Top of Provided records

(** * Flock2: spatial grid, counting sort, neighbour search and clustering

    A shallow embedding of the CPU path of [source/app_flock.cpp]
    ([InsertIntoGrid], [PrefixSumGrid], [FindNeighbors], [CalculateClusters],
    [UpdateFlockData]) and the properties of it that the specification states.

    Conventions.
    - [int] and [uint] values are [Z]; every place where the C++ code can wrap
      is written with [i32] or [u32].
    - Buffers are lists.  A read or write outside a buffer, and a throwing
      [std::vector::at], make the embedded function return [None].
    - [float] is abstract: the functions are written over the operations of
      the class [FloatOps].  [binary32] instantiates it with the IEEE-754
      single precision format of [SpecFloat]. *)

From Stdlib Require Import ZArith List Lia Bool.
From Corelib Require Import SpecFloat.
From stdpp Require Import base tactics option list numbers relations sorting.

Local Open Scope Z_scope.

(** ** Machine integers *)

Definition i32 (z : Z) : Z := (z + 2147483648) mod 4294967296 - 2147483648.
Definition u32 (z : Z) : Z := z mod 4294967296.

Definition INT_MAX : Z := 2147483647.
(** [#define GRID_UNDEF 2147483647] (flock_types.h) *)
Definition GRID_UNDEF : Z := 2147483647.

(** ** Buffers with checked access *)

Definition rd {A} (a : list A) (i : Z) : option A :=
  if bool_decide (0 ≤ i) then a !! Z.to_nat i else None.

Definition wr {A} (a : list A) (i : Z) (v : A) : option (list A) :=
  if bool_decide (0 ≤ i < Z.of_nat (length a))
  then Some (<[Z.to_nat i := v]> a) else None.

(** A [for] loop over the elements of [l], threading the state and stopping
    at the first failing iteration. *)
Fixpoint for_each {A St} (f : St → A → option St) (l : list A) (s : St) : option St :=
  match l with
  | [] => Some s
  | x :: l' => match f s x with
               | Some s' => for_each f l' s'
               | None => None
               end
  end.

(** ** Floating point interface *)

Record Vec3 (A : Type) := mkVec3 { vx : A; vy : A; vz : A }.
Arguments mkVec3 {A} _ _ _.
Arguments vx {A} _.
Arguments vy {A} _.
Arguments vz {A} _.

(** The operations of [float] that the embedded functions use.  [f_to_int] is
    the conversion [int(x)]: an instance may give [None] where C++ leaves
    the conversion undefined (the truncated value is not representable, or
    [x] is not a number); the instance for single precision below gives
    what the compiled conversion gives there.  [normalize] is
    [Vec3F::Normalize] of the external vector library. *)
Class FloatOps (F : Type) := {
  f_of_int : Z → F;
  f_to_int : F → option Z;
  fadd : F → F → F;
  fsub : F → F → F;
  fmul : F → F → F;
  fdiv : F → F → F;
  flt : F → F → bool;
  fisnan : F → bool;
  normalize : Vec3 F → Vec3 F
}.

Section Model.
Context {F : Type} `{FloatOps F}.

Definition Vec3F := Vec3 F.
Definition Vec3I := Vec3 Z.

Definition fgt (x y : F) : bool := flt y x.

Definition vsub (a b : Vec3F) : Vec3F :=
  mkVec3 (fsub (vx a) (vx b)) (fsub (vy a) (vy b)) (fsub (vz a) (vz b)).
Definition vadd (a b : Vec3F) : Vec3F :=
  mkVec3 (fadd (vx a) (vx b)) (fadd (vy a) (vy b)) (fadd (vz a) (vz b)).
Definition vmul (a b : Vec3F) : Vec3F :=
  mkVec3 (fmul (vx a) (vx b)) (fmul (vy a) (vy b)) (fmul (vz a) (vz b)).
Definition vscale (a : Vec3F) (k : F) : Vec3F :=
  mkVec3 (fmul (vx a) k) (fmul (vy a) k) (fmul (vz a) k).
Definition vdiv (a : Vec3F) (k : F) : Vec3F :=
  mkVec3 (fdiv (vx a) k) (fdiv (vy a) k) (fdiv (vz a) k).
Definition vdot (a b : Vec3F) : F :=
  fadd (fadd (fmul (vx a) (vx b)) (fmul (vy a) (vy b))) (fmul (vz a) (vz b)).
Definition vzero : Vec3F := mkVec3 (f_of_int 0) (f_of_int 0) (f_of_int 0).

(** ** Data *)

(** The fields of [struct Bird] that the grid, the neighbour search and the
    clustering read or write. *)
Record Bird := mkBird {
  pos : Vec3F;
  vel : Vec3F;
  ave_pos : Vec3F;
  ave_vel : Vec3F;
  near_j : Z;
  t_nbrs : Z;
  r_nbrs : Z;
  cluster_id : Z
}.

(** [struct Accel]: the fields set by [InitializeGrid] and read per step. *)
Record Accel := mkAccel {
  psmoothradius : F;
  sim_scale : F;
  gridDelta : Vec3F;
  gridMin : Vec3F;
  gridRes : Vec3I;
  gridScanMax : Vec3I;
  gridSrch : Z;
  gridTotal : Z;
  gridAdjCnt : Z;
  gridAdj : list Z
}.

(** The fields of [m_Params] read by [FindNeighbors]. *)
Record Params := mkParams {
  neighbors : Z;
  fovcos : F;
  cluster_threshold_dist : F
}.

(** The per-bird buffers [FGCELL], [FGNDX] and the grid buffers [AGRID],
    [AGRIDCNT], [AGRIDOFF]. *)
Record Grid := mkGrid {
  pgcell : list Z;
  pgndx : list Z;
  mgcnt : list Z;
  mgoff : list Z;
  mgrid : list Z
}.

(** ** InitializeGrid, integer part (lines 801, 808-809, 841-845) *)

(** [gridAdj[cell++] = (y*gridRes.z + z)*gridRes.x + x] for [y], [z], [x]
    in [0, gridSrch), [x] innermost. *)
Definition adj_table (res : Vec3I) (srch : Z) : list Z :=
  y ← seqZ 0 srch; z ← seqZ 0 srch; x ← seqZ 0 srch;
  [(y * vz res + z) * vx res + x].

Definition InitializeGrid_tables (a : Accel) (res : Vec3I) (srch : Z) : Accel :=
  mkAccel (psmoothradius a) (sim_scale a) (gridDelta a) (gridMin a)
    res
    (mkVec3 (vx res - srch) (vy res - srch) (vz res - srch))
    srch
    (vx res * vy res * vz res)
    (srch * srch * srch)
    (adj_table res srch).

(** ** InsertIntoGrid (lines 875-912) *)

(** [gcf = (ppos - gridMin) * gridDelta; gc = Vec3I(int(gcf.x), ..)] *)
Definition cell_coord (a : Accel) (ppos : Vec3F) : option Vec3I :=
  let gcf := vmul (vsub ppos (gridMin a)) (gridDelta a) in
  x ← f_to_int (vx gcf); y ← f_to_int (vy gcf); z ← f_to_int (vz gcf);
  Some (mkVec3 x y z).

(** [gs = (gc.y * gridRes.z + gc.z)*gridRes.x + gc.x] *)
Definition flat_index (a : Accel) (gc : Vec3I) : Z :=
  i32 ((vy gc * vz (gridRes a) + vz gc) * vx (gridRes a) + vx gc).

Definition in_scan (a : Accel) (gc : Vec3I) : bool :=
  (1 <=? vx gc) && (vx gc <=? vx (gridScanMax a)) &&
  (1 <=? vy gc) && (vy gc <=? vy (gridScanMax a)) &&
  (1 <=? vz gc) && (vz gc <=? vz (gridScanMax a)).

(** One iteration of the loop over [n]; the state is the three buffers
    that the loop writes. *)
Definition insert_step (a : Accel) (birds : list Bird)
    (st : list Z * list Z * list Z) (n : Z) : option (list Z * list Z * list Z) :=
  let '(cell, ndx, cnt) := st in
  b ← rd birds n;
  gc ← cell_coord a (pos b);
  let gs := flat_index a gc in
  if in_scan a gc then
    cell' ← wr cell n (u32 gs);
    c ← rd cnt gs;
    ndx' ← wr ndx n c;
    cnt' ← wr cnt gs (u32 (c + 1));
    Some (cell', ndx', cnt')
  else
    cell' ← wr cell n GRID_UNDEF;
    Some (cell', ndx, cnt).

Definition numPoints (birds : list Bird) : Z := Z.of_nat (length birds).

(** The four [memset]s, then the loop.  [AGRID] is not touched: the result
    keeps the [mgrid] of the previous step. *)
Definition InsertIntoGrid (a : Accel) (birds : list Bird) (old : list Z) : option Grid :=
  let zeroP := replicate (length birds) 0 in
  let zeroG := replicate (Z.to_nat (gridTotal a)) 0 in
  '(cell, ndx, cnt) ← for_each (insert_step a birds) (seqZ 0 (numPoints birds))
                         (zeroP, zeroP, zeroG);
  Some (mkGrid cell ndx cnt zeroG old).

(** ** PrefixSumGrid, CPU branch (lines 983-1011) *)

(** [mgoff[n] = sum; sum += mgcnt[n];] with [int sum]. *)
Definition scan_step (cnt : list Z) (st : list Z * Z) (n : Z) : option (list Z * Z) :=
  let '(off, sum) := st in
  off' ← wr off n (u32 sum);
  c ← rd cnt n;
  Some (off', i32 (sum + c)).

(** [if (pgcell[j] != GRID_UNDEF) { sort_ndx = mgoff[pgcell[j]] + pgndx[j];
    mgrid[sort_ndx] = j; }] (the source walks [pgcell] and [pgndx] by
    pointer increment). *)
Definition scatter_step (g : Grid) (off : list Z) (grid : list Z) (j : Z) : option (list Z) :=
  c ← rd (pgcell g) j;
  if bool_decide (c ≠ GRID_UNDEF) then
    o ← rd off c;
    r ← rd (pgndx g) j;
    wr grid (i32 (o + r)) j
  else Some grid.

Definition PrefixSumGrid (a : Accel) (n : Z) (g : Grid) : option Grid :=
  '(off, _) ← for_each (scan_step (mgcnt g)) (seqZ 0 (gridTotal a)) (mgoff g, 0);
  undef ← for_each (λ grid k, wr grid k GRID_UNDEF) (seqZ 0 n) (mgrid g);
  grid ← for_each (scatter_step g off) (seqZ 0 n) undef;
  Some (mkGrid (pgcell g) (pgndx g) (mgcnt g) off grid).

(** ** FindNeighbors, CPU branch (lines 1027-1197) *)

(** What the function reads and writes besides the grid: the birds, the
    clustering tables and the three locals of the topological sort
    ([float sort_d_nbr[16]; int sort_j_nbr[16]; int sort_num]), which are
    declared outside the loop over the birds and so live across it. *)
Record NbrState := mkNbr {
  birds : list Bird;
  max_cluster_id : Z;
  cluster_assignment : list (list Z);
  sort_d_nbr : list F;
  sort_j_nbr : list Z;
  sort_num : Z
}.

Definition set_cluster_id (c : Z) (b : Bird) : Bird :=
  mkBird (pos b) (vel b) (ave_pos b) (ave_vel b) (near_j b) (t_nbrs b) (r_nbrs b) c.
Definition set_birds (bs : list Bird) (st : NbrState) : NbrState :=
  mkNbr bs (max_cluster_id st) (cluster_assignment st)
    (sort_d_nbr st) (sort_j_nbr st) (sort_num st).
Definition set_clusters (m : Z) (ca : list (list Z)) (st : NbrState) : NbrState :=
  mkNbr (birds st) m ca (sort_d_nbr st) (sort_j_nbr st) (sort_num st).
Definition set_sort (d : list F) (j : list Z) (n : Z) (st : NbrState) : NbrState :=
  mkNbr (birds st) (max_cluster_id st) (cluster_assignment st) d j n.

(** [b = GetElem(FBIRD, i); b->field = ..]: an update in place. *)
Definition upd_bird (f : Bird → Bird) (i : Z) (st : NbrState) : option NbrState :=
  b ← rd (birds st) i;
  bs ← wr (birds st) i (f b);
  Some (set_birds bs st).

(** *** Clustering (lines 1077-1085 and 1124-1143) *)

(** Lines 1077-1085: a bird without a cluster opens a new one. *)
Definition new_cluster (i : Z) (st : NbrState) : option NbrState :=
  bi ← rd (birds st) i;
  if cluster_id bi =? -1 then
    let m := i32 (max_cluster_id st + 1) in
    st' ← upd_bird (set_cluster_id m) i st;
    Some (set_clusters m (cluster_assignment st' ++ [[i]]) st')
  else Some st.

(** Lines 1125-1128: the neighbour has no cluster yet. *)
Definition join_cluster (i j : Z) (st : NbrState) : option NbrState :=
  bi ← rd (birds st) i;
  bj ← rd (birds st) j;
  if cluster_id bj =? -1 then
    st' ← upd_bird (set_cluster_id (cluster_id bi)) j st;
    members ← rd (cluster_assignment st') (cluster_id bi);
    ca ← wr (cluster_assignment st') (cluster_id bi) (members ++ [j]);
    Some (set_clusters (max_cluster_id st') ca st')
  else Some st.

(** Lines 1134-1140: one iteration of the re-tagging loop. *)
Definition merge_step (merge_from_id merge_to_id : Z) (st : NbrState) (k : Z)
    : option NbrState :=
  from ← rd (cluster_assignment st) merge_from_id;
  kk ← rd from k;
  st' ← upd_bird (set_cluster_id merge_to_id) kk st;
  to ← rd (cluster_assignment st') merge_to_id;
  ca ← wr (cluster_assignment st') merge_to_id (to ++ [kk]);
  Some (set_clusters (max_cluster_id st') ca st').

Bottom of Provided records

* [Work instruction] Starting at the line with "y ← seqZ 0 srch;" and ending at the line with "i32 ((vy gc", print each line of the listing above exactly, with no other lines.

* [Written solution]
  y ← seqZ 0 srch; z ← seqZ 0 srch; x ← seqZ 0 srch;
  [(y * vz res + z) * vx res + x].

Definition InitializeGrid_tables (a : Accel) (res : Vec3I) (srch : Z) : Accel :=
  mkAccel (psmoothradius a) (sim_scale a) (gridDelta a) (gridMin a)
    res
    (mkVec3 (vx res - srch) (vy res - srch) (vz res - srch))
    srch
    (vx res * vy res * vz res)
    (srch * srch * srch)
    (adj_table res srch).

(** ** InsertIntoGrid (lines 875-912) *)

(** [gcf = (ppos - gridMin) * gridDelta; gc = Vec3I(int(gcf.x), ..)] *)
Definition cell_coord (a : Accel) (ppos : Vec3F) : option Vec3I :=
  let gcf := vmul (vsub ppos (gridMin a)) (gridDelta a) in
  x ← f_to_int (vx gcf); y ← f_to_int (vy gcf); z ← f_to_int (vz gcf);
  Some (mkVec3 x y z).

(** [gs = (gc.y * gridRes.z + gc.z)*gridRes.x + gc.x] *)
Definition flat_index (a : Accel) (gc : Vec3I) : Z :=
  i32 ((vy gc * vz (gridRes a) + vz gc) * vx (gridRes a) + vx gc).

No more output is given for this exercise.